### EXERCISE DETAILS:
Of the entries below, return only those lines from the line with "Inductive delivers (n" to the line with "revert m s.", exactly, both included.
..............................
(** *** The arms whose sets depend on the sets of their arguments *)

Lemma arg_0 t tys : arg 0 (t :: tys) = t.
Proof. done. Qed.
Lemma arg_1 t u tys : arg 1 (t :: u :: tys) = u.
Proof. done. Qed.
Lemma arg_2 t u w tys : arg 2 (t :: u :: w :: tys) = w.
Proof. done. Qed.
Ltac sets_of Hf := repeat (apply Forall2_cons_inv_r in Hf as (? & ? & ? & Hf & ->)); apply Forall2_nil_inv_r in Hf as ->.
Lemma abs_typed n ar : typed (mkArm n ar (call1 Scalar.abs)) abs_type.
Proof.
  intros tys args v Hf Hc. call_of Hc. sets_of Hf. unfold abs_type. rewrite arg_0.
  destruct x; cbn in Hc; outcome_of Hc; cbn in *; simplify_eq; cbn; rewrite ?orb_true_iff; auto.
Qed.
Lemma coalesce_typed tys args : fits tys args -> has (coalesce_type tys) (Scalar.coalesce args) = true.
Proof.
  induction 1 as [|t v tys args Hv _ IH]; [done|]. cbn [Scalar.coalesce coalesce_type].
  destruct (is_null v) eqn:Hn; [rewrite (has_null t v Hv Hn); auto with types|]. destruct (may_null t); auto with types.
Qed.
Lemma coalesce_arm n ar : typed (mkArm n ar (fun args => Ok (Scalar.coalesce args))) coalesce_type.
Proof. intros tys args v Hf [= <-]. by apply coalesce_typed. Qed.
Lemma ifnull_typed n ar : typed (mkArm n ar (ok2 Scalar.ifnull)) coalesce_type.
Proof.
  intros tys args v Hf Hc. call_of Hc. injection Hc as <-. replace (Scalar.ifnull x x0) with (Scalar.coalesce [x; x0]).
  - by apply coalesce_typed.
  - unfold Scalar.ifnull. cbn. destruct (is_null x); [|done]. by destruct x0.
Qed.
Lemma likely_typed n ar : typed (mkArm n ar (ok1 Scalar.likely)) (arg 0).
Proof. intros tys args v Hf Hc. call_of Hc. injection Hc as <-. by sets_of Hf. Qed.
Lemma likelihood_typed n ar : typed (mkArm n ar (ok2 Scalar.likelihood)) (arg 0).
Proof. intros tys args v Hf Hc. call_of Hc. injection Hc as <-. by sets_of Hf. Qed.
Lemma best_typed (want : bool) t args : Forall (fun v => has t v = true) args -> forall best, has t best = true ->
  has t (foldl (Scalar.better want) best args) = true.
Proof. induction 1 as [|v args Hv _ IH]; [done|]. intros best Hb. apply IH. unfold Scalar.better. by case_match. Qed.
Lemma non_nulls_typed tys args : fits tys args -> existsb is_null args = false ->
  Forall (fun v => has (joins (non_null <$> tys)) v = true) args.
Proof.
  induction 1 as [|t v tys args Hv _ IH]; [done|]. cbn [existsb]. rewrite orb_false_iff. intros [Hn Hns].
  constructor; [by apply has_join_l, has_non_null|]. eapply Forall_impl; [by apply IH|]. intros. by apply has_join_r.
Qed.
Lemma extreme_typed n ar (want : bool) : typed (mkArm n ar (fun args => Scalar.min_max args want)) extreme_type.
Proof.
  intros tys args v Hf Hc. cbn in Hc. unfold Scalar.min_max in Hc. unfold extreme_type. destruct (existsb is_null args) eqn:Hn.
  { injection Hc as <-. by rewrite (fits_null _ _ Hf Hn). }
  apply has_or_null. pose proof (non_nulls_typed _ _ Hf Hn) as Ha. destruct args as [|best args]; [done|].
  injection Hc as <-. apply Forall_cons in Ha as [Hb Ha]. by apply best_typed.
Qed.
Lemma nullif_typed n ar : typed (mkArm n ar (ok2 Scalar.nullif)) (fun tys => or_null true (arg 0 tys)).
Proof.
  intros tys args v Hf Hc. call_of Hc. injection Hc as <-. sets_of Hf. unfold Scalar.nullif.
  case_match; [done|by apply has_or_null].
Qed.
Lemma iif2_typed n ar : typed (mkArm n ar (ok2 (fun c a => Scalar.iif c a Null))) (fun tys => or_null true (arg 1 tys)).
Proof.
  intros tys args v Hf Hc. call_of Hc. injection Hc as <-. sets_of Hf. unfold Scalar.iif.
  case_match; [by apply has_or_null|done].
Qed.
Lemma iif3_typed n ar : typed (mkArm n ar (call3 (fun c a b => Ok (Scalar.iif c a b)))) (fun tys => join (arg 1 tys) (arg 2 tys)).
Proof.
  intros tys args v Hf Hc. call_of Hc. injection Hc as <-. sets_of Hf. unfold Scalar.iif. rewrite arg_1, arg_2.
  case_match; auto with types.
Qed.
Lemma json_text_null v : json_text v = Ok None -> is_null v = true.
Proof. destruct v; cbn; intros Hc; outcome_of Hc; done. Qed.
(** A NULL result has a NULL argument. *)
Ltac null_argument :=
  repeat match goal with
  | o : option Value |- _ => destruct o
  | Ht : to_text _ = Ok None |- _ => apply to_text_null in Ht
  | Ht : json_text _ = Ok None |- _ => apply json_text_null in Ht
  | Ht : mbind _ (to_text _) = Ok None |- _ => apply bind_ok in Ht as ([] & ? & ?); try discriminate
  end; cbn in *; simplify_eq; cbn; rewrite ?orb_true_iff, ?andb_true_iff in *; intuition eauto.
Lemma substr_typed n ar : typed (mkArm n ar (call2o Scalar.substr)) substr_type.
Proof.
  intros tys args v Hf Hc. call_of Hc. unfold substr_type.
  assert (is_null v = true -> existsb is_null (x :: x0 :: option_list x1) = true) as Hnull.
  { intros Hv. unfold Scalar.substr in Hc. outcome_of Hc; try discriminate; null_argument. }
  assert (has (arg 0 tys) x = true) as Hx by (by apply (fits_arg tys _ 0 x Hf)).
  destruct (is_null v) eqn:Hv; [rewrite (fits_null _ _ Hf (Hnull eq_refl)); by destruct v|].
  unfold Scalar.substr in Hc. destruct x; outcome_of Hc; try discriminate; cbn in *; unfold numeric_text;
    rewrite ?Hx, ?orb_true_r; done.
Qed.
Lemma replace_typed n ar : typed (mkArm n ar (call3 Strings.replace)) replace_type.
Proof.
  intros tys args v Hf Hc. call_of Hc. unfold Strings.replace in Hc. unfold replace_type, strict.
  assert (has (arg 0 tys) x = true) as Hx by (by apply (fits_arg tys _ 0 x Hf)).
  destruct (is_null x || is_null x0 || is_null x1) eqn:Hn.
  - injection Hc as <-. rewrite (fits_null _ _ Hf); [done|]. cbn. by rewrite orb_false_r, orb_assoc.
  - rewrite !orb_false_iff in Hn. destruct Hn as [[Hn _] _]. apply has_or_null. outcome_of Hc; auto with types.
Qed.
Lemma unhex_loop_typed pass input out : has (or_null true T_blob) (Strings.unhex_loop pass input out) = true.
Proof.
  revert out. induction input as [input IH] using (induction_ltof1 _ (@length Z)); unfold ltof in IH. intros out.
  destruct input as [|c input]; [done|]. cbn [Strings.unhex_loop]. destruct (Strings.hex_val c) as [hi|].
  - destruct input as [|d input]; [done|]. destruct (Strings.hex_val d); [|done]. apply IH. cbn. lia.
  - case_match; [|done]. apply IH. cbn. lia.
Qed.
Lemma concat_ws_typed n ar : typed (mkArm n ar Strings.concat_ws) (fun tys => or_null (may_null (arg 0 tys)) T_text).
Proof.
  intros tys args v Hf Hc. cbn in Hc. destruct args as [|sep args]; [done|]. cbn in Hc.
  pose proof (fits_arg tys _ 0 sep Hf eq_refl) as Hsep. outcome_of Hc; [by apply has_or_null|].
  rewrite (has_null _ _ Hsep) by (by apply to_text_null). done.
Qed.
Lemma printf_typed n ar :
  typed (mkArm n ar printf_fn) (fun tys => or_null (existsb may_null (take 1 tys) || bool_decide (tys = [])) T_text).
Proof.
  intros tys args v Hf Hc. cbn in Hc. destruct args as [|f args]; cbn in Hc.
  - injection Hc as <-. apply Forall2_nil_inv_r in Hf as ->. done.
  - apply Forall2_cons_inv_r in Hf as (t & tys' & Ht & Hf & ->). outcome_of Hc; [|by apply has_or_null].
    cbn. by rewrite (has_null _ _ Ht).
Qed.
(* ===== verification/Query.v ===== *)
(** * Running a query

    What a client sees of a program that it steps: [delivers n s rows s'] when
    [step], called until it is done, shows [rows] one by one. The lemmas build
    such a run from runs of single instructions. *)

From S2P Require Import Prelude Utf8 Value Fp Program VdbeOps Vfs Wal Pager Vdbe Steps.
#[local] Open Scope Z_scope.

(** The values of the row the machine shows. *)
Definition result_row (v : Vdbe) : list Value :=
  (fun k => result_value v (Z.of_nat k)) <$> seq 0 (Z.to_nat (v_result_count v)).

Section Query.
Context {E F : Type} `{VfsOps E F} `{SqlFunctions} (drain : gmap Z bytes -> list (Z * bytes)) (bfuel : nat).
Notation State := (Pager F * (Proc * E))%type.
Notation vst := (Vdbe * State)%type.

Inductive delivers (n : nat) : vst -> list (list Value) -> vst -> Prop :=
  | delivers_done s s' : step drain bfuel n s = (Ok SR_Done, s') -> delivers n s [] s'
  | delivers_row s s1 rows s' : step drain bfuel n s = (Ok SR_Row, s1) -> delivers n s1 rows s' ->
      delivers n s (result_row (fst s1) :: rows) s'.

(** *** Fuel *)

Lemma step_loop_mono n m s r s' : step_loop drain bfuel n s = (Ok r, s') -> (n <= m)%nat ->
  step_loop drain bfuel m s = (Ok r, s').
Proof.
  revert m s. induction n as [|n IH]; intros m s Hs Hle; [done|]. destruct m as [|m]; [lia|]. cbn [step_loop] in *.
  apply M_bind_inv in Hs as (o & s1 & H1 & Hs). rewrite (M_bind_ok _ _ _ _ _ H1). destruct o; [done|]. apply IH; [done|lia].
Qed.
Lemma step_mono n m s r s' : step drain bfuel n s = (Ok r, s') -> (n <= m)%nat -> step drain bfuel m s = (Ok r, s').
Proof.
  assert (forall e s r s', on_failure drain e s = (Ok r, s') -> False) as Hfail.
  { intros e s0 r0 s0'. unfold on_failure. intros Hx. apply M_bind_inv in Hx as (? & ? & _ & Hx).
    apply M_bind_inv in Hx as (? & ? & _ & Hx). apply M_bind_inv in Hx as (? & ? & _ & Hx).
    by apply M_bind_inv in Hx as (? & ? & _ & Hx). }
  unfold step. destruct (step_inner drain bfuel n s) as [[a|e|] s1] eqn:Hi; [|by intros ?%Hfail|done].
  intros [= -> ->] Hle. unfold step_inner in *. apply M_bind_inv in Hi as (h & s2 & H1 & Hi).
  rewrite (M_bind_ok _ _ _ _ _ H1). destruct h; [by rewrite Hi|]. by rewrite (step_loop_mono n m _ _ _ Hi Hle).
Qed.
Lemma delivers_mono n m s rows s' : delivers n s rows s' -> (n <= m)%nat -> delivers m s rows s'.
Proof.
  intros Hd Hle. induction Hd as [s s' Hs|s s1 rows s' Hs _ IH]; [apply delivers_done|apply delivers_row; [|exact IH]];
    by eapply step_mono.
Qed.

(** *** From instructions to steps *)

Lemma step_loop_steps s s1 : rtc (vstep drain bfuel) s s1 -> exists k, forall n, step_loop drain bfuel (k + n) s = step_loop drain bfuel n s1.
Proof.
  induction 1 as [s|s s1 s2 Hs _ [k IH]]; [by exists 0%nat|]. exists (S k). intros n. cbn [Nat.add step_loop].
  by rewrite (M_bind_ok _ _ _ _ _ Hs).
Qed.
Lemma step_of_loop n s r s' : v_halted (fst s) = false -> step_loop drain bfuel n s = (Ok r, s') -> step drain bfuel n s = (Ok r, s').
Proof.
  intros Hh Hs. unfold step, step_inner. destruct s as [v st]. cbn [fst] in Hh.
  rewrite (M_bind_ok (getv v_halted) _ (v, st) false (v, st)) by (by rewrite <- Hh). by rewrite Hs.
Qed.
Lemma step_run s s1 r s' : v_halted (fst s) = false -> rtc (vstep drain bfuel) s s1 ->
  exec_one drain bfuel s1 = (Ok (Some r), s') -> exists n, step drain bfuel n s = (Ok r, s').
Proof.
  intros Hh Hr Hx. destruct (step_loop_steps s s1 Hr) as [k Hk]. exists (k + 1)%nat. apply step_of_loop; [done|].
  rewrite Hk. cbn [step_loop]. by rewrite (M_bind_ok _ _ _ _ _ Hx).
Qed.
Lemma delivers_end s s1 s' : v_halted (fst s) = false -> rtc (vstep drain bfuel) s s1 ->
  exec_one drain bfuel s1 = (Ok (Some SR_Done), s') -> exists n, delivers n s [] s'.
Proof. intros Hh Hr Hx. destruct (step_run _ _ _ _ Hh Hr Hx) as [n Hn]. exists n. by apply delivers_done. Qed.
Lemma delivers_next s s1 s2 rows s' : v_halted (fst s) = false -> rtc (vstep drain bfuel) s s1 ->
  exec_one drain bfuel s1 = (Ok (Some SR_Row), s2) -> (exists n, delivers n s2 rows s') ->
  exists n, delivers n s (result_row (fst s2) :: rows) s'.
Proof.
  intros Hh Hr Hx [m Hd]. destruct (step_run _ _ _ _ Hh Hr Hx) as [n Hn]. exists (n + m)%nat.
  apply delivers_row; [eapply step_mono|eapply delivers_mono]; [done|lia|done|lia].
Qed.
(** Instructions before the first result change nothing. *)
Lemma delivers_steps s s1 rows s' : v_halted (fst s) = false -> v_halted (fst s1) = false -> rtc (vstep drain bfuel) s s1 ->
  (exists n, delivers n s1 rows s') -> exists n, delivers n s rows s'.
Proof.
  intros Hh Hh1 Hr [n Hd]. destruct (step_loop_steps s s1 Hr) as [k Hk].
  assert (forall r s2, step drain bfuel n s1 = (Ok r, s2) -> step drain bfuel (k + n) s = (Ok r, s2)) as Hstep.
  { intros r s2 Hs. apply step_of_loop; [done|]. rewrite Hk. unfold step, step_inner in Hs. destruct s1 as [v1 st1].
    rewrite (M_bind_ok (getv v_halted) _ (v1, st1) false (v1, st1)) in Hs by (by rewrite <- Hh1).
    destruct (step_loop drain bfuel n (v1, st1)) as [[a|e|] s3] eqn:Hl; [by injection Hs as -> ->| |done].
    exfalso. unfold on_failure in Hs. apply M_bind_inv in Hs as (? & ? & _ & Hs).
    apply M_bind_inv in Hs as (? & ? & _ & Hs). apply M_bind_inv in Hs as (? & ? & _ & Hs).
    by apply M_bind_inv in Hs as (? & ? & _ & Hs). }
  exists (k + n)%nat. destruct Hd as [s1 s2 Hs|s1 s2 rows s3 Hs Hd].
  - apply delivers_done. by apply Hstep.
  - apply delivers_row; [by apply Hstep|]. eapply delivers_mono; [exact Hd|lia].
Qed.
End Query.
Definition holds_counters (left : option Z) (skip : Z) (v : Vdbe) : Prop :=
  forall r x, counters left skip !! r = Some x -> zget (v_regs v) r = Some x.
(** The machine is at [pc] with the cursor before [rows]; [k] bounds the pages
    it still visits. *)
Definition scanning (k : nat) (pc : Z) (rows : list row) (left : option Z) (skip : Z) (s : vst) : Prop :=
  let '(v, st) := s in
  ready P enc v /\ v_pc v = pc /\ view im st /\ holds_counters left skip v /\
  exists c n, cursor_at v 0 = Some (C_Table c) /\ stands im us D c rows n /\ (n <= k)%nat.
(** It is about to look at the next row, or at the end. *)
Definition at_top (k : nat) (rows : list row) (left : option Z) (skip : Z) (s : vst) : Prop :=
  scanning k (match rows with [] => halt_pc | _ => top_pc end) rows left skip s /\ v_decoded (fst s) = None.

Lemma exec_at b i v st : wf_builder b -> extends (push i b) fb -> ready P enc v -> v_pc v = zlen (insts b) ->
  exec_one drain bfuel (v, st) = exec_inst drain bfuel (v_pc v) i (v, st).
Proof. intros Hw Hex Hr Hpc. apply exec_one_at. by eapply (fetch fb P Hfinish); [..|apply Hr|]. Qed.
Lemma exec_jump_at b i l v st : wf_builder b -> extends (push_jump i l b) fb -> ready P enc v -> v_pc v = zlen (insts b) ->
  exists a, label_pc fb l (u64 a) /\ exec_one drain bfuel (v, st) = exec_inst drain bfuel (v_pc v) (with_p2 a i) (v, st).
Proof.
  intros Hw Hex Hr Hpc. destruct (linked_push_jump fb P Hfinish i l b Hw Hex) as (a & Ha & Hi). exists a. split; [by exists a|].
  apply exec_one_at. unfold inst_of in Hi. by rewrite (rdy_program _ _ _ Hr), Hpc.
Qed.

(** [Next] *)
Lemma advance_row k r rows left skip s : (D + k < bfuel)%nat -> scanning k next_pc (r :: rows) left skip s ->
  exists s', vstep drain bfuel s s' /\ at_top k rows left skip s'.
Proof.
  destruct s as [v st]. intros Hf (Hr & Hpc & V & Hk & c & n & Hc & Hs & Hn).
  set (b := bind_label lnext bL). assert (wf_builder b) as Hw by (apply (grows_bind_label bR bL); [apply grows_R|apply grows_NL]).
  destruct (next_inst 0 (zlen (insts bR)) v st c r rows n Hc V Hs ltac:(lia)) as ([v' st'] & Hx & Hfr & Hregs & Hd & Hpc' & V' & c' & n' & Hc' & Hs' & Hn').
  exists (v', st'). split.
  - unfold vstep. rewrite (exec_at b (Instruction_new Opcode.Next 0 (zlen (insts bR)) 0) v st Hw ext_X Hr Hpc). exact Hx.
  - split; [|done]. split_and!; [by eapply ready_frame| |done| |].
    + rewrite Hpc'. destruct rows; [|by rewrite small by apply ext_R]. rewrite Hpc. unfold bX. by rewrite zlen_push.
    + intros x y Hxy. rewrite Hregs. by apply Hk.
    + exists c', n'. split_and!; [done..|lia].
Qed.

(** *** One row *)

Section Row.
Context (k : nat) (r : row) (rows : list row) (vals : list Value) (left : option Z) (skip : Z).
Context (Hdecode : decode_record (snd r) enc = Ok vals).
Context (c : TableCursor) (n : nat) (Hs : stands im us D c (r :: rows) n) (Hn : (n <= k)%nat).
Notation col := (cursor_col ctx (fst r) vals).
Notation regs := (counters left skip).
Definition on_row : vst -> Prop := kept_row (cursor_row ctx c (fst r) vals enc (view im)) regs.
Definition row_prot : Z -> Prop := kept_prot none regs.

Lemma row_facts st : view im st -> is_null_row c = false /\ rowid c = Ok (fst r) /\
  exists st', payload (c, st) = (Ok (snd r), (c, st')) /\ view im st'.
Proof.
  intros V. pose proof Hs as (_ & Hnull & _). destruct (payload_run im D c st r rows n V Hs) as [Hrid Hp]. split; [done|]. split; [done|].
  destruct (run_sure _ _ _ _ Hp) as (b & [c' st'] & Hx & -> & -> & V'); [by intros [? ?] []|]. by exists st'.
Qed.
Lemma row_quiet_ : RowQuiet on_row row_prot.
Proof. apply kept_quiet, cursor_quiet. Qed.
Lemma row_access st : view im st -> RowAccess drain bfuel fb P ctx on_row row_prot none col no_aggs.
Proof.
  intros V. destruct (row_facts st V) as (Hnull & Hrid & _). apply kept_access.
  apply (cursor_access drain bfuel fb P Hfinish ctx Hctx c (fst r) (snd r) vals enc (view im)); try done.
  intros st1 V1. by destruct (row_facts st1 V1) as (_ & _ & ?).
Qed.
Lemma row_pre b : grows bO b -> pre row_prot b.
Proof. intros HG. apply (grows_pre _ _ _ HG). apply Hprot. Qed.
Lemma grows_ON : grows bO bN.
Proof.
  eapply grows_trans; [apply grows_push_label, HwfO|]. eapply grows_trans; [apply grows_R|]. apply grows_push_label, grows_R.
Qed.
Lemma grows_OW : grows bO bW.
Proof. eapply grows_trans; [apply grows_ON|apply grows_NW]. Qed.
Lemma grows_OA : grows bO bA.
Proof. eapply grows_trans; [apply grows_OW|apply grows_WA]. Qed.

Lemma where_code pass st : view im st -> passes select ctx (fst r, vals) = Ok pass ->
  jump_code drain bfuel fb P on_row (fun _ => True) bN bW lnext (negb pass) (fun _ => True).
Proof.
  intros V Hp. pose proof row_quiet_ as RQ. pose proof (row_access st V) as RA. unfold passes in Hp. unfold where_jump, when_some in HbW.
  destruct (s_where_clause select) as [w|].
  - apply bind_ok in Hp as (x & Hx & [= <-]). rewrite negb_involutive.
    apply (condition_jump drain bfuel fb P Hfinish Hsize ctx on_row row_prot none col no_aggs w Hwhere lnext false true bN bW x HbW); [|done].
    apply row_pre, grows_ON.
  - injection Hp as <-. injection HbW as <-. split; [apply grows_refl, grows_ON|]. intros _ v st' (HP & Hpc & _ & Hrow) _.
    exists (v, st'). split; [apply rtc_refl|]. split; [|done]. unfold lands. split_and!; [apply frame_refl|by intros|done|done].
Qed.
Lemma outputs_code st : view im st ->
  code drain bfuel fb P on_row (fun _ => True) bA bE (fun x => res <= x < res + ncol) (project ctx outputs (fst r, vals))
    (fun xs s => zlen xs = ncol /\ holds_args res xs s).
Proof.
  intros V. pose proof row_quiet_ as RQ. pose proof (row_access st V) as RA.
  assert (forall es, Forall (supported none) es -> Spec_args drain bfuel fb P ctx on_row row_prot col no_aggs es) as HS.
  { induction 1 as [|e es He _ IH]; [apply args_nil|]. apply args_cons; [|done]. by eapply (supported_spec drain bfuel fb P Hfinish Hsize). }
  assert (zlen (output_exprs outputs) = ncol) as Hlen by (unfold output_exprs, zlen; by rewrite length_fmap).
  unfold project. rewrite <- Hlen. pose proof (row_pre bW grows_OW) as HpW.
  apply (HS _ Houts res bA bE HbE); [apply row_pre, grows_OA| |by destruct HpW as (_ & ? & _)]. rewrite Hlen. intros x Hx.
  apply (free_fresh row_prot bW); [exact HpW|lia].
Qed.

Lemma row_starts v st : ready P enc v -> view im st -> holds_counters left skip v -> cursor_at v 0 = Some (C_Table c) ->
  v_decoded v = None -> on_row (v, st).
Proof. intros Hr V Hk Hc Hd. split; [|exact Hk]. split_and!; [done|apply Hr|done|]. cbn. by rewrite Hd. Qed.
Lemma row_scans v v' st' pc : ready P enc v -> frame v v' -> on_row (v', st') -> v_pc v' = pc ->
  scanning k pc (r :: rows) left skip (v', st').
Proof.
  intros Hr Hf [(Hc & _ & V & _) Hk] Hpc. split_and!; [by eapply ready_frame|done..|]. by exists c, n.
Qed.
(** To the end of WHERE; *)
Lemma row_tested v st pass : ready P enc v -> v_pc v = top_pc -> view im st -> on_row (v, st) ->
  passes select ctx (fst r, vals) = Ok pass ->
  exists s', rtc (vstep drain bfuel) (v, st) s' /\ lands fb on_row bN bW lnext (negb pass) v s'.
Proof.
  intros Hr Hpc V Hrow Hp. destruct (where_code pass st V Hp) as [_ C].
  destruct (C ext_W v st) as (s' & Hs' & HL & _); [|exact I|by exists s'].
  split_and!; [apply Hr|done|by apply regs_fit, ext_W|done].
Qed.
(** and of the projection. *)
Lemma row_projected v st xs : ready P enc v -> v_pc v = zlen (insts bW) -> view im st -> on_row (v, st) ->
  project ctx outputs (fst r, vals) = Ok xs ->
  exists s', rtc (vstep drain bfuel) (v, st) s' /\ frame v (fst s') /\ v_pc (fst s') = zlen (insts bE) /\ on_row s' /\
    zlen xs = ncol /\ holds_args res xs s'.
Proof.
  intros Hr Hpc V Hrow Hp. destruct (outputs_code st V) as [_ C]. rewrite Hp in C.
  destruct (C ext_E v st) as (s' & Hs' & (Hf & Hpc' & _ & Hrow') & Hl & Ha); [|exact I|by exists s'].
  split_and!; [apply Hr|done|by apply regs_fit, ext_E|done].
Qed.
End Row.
..............................
### RESPONSE FOR THIS EXERCISE:
Inductive delivers (n : nat) : vst -> list (list Value) -> vst -> Prop :=
  | delivers_done s s' : step drain bfuel n s = (Ok SR_Done, s') -> delivers n s [] s'
  | delivers_row s s1 rows s' : step drain bfuel n s = (Ok SR_Row, s1) -> delivers n s1 rows s' ->
      delivers n s (result_row (fst s1) :: rows) s'.

(** *** Fuel *)

Lemma step_loop_mono n m s r s' : step_loop drain bfuel n s = (Ok r, s') -> (n <= m)%nat ->
  step_loop drain bfuel m s = (Ok r, s').
Proof.
  revert m s. induction n as [|n IH]; intros m s Hs Hle; [done|]. destruct m as [|m]; [lia|]. cbn [step_loop] in *.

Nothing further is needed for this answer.